= Beginning of Section =

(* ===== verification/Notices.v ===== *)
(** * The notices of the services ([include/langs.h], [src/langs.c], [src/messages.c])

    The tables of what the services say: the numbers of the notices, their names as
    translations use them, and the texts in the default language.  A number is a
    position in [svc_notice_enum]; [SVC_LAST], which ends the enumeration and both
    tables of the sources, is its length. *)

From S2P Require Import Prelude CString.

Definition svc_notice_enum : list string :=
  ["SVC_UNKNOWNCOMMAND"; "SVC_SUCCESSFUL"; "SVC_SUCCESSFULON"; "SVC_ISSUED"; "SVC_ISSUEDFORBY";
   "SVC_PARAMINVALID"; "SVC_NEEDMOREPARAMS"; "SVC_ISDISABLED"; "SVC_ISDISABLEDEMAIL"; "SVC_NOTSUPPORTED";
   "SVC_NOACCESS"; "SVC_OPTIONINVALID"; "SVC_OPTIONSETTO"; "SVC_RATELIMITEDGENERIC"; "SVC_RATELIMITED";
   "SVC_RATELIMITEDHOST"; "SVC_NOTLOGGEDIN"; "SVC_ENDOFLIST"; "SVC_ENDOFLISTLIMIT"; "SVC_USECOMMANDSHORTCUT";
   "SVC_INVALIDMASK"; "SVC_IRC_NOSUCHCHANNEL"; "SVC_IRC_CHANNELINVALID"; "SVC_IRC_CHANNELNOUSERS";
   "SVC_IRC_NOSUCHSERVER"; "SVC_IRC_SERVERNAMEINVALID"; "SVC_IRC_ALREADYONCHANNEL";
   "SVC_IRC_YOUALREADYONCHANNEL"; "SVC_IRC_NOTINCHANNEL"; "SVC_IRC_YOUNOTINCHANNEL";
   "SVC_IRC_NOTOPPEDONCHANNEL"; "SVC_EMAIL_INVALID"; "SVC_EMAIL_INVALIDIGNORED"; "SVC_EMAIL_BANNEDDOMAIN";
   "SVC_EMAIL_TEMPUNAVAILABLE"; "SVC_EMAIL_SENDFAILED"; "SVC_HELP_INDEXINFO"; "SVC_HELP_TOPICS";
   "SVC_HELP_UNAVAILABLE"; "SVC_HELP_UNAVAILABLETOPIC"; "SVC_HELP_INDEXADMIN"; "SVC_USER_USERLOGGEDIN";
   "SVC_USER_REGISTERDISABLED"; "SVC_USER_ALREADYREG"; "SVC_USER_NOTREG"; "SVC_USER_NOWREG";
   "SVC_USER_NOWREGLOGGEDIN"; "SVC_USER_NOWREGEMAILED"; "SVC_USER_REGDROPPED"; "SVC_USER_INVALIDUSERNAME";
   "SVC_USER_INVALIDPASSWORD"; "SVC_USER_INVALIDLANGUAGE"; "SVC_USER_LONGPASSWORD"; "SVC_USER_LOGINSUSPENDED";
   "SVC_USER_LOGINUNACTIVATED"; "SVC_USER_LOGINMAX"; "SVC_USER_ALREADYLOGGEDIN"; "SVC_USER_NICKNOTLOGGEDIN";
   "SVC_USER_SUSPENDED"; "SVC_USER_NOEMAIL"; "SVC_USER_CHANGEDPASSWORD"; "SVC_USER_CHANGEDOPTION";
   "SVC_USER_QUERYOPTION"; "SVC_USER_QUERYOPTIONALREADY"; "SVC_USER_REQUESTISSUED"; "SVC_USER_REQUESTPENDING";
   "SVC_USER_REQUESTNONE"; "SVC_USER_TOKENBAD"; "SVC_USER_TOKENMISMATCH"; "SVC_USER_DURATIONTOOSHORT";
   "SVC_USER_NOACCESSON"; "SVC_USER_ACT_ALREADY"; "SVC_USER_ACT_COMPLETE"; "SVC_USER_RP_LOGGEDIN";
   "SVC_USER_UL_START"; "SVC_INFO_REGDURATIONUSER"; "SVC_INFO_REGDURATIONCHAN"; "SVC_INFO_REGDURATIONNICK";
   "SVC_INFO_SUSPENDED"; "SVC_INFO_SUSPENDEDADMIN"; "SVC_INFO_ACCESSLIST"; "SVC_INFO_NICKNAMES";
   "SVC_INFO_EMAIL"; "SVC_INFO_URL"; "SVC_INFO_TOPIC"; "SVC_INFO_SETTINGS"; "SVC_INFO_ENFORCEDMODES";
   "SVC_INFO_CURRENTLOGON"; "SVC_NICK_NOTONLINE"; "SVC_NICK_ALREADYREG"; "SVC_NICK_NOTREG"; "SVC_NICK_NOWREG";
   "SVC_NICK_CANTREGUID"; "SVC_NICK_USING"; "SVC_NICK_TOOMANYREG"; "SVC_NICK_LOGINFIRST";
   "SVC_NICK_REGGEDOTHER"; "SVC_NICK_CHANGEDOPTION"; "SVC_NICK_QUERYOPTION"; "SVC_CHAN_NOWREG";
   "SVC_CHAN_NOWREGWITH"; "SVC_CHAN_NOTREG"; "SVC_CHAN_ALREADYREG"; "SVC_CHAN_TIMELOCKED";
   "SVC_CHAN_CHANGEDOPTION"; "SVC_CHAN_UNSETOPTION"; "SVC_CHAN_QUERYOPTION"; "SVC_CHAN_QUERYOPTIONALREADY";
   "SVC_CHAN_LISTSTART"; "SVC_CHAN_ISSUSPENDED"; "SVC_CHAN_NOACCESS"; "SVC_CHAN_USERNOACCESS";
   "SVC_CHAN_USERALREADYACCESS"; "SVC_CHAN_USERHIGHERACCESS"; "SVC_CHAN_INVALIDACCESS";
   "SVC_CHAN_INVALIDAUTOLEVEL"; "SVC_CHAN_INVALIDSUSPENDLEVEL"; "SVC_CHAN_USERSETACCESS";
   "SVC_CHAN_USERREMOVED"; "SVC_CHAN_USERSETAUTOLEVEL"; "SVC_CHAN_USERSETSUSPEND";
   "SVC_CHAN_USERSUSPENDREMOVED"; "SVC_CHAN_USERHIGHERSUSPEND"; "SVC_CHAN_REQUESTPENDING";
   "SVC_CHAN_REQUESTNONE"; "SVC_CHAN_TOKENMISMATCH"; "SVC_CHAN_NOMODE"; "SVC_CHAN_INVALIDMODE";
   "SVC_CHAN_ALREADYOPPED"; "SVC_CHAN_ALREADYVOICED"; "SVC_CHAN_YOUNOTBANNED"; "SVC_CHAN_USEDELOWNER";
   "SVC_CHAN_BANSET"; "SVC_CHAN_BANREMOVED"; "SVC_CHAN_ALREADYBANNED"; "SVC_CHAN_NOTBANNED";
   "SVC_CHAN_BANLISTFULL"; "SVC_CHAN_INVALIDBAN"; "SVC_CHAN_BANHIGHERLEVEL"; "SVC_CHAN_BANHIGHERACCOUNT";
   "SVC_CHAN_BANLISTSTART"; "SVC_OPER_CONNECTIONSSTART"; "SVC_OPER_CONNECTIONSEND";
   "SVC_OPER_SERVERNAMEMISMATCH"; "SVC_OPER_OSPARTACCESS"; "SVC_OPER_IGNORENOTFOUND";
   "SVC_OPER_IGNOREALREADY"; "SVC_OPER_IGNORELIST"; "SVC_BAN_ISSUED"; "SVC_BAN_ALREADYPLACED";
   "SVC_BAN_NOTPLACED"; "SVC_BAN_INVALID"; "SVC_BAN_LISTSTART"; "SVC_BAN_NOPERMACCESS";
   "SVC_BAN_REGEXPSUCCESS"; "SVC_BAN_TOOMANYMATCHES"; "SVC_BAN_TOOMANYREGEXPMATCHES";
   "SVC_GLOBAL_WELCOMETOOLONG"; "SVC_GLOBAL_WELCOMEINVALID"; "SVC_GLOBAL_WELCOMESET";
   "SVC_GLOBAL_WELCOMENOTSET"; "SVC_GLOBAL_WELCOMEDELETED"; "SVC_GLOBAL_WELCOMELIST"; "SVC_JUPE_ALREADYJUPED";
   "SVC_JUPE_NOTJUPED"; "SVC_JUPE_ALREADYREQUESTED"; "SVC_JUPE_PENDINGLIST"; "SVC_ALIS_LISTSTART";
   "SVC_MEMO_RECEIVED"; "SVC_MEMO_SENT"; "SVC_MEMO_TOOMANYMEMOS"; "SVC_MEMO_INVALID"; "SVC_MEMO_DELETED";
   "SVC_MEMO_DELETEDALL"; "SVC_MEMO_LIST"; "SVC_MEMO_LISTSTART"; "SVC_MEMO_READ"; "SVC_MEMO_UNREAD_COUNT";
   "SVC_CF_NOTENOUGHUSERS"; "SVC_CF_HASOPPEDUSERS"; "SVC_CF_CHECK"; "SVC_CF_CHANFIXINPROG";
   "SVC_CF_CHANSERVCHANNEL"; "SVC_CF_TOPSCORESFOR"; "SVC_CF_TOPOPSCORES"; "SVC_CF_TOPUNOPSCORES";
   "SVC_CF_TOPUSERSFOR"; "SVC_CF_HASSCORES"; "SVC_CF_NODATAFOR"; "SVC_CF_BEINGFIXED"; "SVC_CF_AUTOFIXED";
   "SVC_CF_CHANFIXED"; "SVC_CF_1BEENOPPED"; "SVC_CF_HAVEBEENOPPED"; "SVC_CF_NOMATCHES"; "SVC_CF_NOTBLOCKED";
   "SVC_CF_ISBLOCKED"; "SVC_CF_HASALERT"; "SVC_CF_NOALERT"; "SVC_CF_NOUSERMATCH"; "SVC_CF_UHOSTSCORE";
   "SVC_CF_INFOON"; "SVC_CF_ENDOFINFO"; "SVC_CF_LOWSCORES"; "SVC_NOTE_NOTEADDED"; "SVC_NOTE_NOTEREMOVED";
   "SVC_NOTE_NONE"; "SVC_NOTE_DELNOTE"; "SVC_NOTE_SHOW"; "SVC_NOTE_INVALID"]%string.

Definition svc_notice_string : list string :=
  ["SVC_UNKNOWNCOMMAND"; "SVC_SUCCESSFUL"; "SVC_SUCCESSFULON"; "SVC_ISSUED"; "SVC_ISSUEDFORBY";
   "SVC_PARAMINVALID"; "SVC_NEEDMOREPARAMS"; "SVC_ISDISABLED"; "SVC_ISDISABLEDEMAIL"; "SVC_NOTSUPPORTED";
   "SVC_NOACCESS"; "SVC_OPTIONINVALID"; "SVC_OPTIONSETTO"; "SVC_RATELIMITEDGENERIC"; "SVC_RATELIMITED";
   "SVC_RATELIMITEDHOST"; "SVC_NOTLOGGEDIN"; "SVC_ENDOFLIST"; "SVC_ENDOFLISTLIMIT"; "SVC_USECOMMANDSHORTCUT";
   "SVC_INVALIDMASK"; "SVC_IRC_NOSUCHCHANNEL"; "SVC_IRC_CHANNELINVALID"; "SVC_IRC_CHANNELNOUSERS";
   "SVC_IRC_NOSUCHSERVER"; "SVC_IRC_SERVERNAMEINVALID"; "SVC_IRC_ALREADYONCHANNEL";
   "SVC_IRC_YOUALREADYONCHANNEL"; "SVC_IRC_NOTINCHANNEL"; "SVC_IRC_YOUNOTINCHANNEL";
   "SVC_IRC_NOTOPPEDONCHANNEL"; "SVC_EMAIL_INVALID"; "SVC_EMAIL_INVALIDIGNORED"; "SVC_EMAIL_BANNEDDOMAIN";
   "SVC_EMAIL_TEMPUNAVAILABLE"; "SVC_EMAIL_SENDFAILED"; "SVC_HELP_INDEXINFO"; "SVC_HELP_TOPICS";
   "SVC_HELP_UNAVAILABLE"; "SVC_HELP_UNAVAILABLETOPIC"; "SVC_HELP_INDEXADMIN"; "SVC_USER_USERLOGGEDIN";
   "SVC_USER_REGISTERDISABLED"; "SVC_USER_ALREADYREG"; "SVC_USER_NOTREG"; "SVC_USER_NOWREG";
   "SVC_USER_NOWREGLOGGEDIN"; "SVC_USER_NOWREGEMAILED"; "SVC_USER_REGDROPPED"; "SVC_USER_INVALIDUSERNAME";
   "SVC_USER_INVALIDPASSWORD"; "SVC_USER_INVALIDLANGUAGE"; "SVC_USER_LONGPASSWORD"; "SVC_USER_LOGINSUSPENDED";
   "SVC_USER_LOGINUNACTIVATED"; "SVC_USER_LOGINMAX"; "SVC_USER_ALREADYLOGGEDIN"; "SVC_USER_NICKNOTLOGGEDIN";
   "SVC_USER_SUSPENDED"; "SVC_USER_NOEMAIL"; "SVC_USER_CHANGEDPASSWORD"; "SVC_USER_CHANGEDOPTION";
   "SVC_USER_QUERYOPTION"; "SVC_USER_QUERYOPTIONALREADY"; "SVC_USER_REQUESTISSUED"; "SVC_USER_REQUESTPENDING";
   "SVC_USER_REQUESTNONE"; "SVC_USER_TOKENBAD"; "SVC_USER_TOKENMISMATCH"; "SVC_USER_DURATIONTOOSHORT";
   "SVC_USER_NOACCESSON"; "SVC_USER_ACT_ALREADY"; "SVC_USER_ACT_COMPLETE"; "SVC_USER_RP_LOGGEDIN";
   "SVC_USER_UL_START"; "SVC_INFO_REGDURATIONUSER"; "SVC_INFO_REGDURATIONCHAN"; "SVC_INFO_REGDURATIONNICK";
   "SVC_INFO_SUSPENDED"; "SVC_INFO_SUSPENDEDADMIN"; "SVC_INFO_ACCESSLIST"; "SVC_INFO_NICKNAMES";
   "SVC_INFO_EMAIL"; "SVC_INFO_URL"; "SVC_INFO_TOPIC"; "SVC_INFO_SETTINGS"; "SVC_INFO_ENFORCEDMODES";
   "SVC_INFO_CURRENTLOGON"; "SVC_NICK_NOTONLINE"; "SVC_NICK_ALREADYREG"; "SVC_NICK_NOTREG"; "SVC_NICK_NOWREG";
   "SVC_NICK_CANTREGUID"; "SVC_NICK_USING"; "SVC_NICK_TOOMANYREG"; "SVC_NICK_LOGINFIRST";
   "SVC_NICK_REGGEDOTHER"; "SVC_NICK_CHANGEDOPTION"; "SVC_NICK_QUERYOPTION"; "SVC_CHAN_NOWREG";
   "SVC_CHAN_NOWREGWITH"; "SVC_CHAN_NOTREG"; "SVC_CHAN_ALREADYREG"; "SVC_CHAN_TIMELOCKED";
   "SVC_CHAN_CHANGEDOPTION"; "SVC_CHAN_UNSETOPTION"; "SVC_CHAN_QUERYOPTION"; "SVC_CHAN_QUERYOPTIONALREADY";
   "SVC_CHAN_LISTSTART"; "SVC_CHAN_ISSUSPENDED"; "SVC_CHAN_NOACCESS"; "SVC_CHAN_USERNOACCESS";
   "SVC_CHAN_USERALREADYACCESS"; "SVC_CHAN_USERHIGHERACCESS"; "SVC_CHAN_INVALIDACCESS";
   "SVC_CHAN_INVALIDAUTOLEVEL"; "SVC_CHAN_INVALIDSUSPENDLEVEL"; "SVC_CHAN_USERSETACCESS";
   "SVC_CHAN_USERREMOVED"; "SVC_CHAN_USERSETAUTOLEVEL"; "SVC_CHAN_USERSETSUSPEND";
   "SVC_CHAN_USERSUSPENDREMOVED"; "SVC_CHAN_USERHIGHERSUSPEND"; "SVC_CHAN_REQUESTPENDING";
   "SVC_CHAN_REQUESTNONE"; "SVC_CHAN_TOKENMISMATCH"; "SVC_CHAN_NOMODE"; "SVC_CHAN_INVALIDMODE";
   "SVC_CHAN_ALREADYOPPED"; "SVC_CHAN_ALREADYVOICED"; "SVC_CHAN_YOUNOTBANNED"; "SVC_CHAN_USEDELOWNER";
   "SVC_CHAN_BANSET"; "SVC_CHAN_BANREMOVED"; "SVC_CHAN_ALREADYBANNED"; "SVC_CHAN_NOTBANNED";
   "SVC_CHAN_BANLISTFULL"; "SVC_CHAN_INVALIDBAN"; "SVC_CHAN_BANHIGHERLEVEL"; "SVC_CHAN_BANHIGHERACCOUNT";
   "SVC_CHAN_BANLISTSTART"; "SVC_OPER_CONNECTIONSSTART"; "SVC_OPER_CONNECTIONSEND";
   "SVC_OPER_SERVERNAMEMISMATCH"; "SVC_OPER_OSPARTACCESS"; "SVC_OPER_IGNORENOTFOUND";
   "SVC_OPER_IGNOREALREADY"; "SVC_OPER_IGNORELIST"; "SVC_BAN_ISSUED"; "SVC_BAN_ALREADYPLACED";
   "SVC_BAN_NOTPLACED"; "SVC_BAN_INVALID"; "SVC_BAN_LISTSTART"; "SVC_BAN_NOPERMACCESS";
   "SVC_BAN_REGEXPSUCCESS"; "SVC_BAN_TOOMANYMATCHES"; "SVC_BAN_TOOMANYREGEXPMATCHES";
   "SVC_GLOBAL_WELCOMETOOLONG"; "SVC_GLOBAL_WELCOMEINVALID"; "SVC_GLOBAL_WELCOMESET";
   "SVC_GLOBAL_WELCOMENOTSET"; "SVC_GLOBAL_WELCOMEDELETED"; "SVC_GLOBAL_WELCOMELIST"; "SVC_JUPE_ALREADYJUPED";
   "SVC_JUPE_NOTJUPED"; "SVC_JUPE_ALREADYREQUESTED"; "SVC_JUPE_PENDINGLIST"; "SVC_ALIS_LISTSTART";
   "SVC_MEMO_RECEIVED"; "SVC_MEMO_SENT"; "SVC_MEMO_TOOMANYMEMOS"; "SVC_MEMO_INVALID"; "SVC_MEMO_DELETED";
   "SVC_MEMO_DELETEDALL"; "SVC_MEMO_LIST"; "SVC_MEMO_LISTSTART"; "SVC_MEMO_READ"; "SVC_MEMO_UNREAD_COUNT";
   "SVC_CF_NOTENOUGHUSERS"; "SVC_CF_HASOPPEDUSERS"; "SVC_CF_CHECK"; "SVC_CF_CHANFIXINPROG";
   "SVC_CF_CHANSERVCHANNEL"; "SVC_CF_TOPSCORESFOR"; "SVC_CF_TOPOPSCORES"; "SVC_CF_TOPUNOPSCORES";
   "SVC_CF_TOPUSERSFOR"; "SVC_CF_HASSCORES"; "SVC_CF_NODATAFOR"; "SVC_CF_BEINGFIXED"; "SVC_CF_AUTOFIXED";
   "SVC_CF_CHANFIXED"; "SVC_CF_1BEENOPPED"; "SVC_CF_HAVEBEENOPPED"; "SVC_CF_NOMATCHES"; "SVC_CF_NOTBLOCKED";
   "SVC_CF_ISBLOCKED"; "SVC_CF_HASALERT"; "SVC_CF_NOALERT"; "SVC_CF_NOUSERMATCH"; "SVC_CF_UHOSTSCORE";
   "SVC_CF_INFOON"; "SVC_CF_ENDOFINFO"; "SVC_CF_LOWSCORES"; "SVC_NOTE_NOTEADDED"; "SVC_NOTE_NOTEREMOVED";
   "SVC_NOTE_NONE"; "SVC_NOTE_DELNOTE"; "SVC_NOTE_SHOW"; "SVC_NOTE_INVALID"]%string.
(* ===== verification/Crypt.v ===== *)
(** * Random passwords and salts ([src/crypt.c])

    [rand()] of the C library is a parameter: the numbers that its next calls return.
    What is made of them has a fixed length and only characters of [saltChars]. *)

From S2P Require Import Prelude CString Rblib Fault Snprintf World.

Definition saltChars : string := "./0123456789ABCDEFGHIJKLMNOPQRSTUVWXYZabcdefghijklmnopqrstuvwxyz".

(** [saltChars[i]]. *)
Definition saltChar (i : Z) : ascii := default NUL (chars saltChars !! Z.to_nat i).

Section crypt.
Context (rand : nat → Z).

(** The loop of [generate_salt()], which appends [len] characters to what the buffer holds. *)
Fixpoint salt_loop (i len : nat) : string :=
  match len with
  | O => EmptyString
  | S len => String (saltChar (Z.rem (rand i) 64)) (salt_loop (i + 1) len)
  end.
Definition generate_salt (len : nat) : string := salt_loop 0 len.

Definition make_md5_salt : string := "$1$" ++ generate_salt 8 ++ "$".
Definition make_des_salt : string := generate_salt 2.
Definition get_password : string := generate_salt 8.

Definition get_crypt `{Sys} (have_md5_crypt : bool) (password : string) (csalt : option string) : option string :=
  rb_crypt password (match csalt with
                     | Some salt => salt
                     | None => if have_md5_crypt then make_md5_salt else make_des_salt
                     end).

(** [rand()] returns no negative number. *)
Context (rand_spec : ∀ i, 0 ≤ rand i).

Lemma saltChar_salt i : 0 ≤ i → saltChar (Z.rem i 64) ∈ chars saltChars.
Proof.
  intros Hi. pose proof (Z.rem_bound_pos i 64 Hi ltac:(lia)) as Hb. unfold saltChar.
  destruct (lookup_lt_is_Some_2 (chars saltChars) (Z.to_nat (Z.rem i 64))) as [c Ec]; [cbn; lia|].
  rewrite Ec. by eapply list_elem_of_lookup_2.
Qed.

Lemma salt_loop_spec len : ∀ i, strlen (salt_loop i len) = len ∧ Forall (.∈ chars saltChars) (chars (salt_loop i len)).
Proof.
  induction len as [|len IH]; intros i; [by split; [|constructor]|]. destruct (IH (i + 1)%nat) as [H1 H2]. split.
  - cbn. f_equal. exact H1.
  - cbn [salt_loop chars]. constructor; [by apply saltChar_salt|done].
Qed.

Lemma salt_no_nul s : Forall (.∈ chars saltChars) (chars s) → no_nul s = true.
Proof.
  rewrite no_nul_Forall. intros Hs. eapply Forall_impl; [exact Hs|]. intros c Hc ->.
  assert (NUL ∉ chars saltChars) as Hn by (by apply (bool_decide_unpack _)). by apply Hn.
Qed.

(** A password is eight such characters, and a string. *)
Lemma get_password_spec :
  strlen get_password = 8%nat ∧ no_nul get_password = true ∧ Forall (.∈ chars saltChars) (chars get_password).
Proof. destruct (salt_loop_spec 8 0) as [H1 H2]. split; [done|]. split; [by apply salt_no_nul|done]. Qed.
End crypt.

= End of Section =

EXERCISE OBJECTIVE
Copy out word for word each line of the listing, from the very first line down to the line containing "Definition svc_notice_enum : list", and stop after that line.

SOLVED PROBLEM
(* ===== verification/Notices.v ===== *)
(** * The notices of the services ([include/langs.h], [src/langs.c], [src/messages.c])

    The tables of what the services say: the numbers of the notices, their names as
    translations use them, and the texts in the default language.  A number is a
    position in [svc_notice_enum]; [SVC_LAST], which ends the enumeration and both
    tables of the sources, is its length. *)

From S2P Require Import Prelude CString.

Definition svc_notice_enum : list string :=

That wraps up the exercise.